We investigated the effects of chronic
AMP-activated kinase (AMPK) activation in the hypothalamus on energy and
glucose metabolism in 90% pancreatectomized diabetic rats. Diabetic rats fed a high fat diet were divided into 3 groups and intracerebroventricular (ICV) administered with one of the following: 5-amino-1-β-D-ribofuranosyl-imidazole-4-carboxamide (
AICAR, AMPK activator; 80 μg/day), AICAR+compound C (AMPK inhibitor; 6.2 μg/day), or an artificial cerebrospinal fluid (control) by means of osmotic pumps for 4 weeks. In the hypothalamus, central
AICAR activated the phosphorylation of AMPK whereas adding compound C suppressed the activation.
AICAR increased
body weight and epididymal and retroperitoneal fat mass by increasing energy intake for the first 2 weeks and decreasing energy expenditure, whereas compound C reversed the
AICAR effect on energy metabolism.

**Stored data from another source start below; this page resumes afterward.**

(** [lpcSynthesis] never reads [lpcCoeffs[0]]: two coefficient arrays that
    differ in the leading slot only give the same output. *)
Theorem lpcSynthesis_ignores_leading_coefficient {T : Type} `{Number T}
  (excitation : list T) (c0 c0' : T) (cs : list T) (gain : T) :
  lpcSynthesis excitation (c0 :: cs) gain
  = lpcSynthesis excitation (c0' :: cs) gain.
Proof.
  assert (Hl : forall c : T, length (c :: cs) - 1 = length cs)
    by (intros c; cbn [length]; lia).
  unfold lpcSynthesis, iirFilter. rewrite !Hl. do 2 f_equal.
  apply fold_left_ext_in. intros i st _. apply iir_step_leading.
Qed.

(** ** Resampler: an integer ratio *)

Lemma xrat_is_eq (x : xrat) (a b : Q) : xrat_is x a -> (a == b)%Q -> xrat_is x b.
Proof.
  intros [a' [-> Ha]] Hab. exists a'; split; [ reflexivity | ].
  rewrite Ha. exact Hab.
Qed.

Lemma aget_exact (l : list Q) (q : Q) (z : Z) :
  (q == inject_Z z)%Q -> (0 <= z < Z.of_nat (length l))%Z ->
  aget (map XFin l) (XFin q) = Some (XFin (nth (Z.to_nat z) l 0%Q)).
Proof.
  intros Hq Hz. unfold aget.
  cbn [truncate eqb of_Z number_arith xrat_Number xrat_Arith xtruncate xeqb].
  rewrite (Qceiling_comp _ _ Hq), (Qfloor_comp _ _ Hq), Qceiling_Z, Qfloor_Z.
  assert (Hz' : (if Qneg_b q then z else z) = z) by (destruct (Qneg_b q); reflexivity).
  rewrite Hz'.
  assert (He : Qeq_bool q (inject_Z z) = true) by (apply Qeq_bool_iff, Hq).
  assert (H0 : (0 <=? z)%Z = true) by (apply Z.leb_le; lia).
  rewrite He, H0. cbn [andb].
  rewrite nth_error_map.
  rewrite (nth_error_nth' l 0%Q) by lia. reflexivity.
Qed.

Indirect calorimetry revealed that ICV-
AICAR decreased
carbohydrate oxidation, but not fat oxidation, compared to the control. During euglycemic hyperinsulinemic clamp, central
AICAR increased hepatic
glucose output at hyperinsulinemic states. ICV-
AICAR increased expressions of hepatic genes involved in
fatty acid synthesis and decreased expression of hepatic genes related to thermogenesis whereas compound C nullified the
AICAR effect. Insulin secretion in the first and second phases decreased in
AICAR-treated rats at hyperglycemic clamp, but compound C nullified the decrease. However, central
AICAR did not alter β-cell mass via its proliferation or apoptosis. In conclusion, chronic hypothalamic AMPK activation impaired energy metabolism and
glucose homeostasis by increasing food intake, increasing hepatic
glucose output and decreasing insulin secretion in diabetic rats. The impairment of energy and
glucose homeostasis by AMPK activation was nullified by an AMPK inhibitor.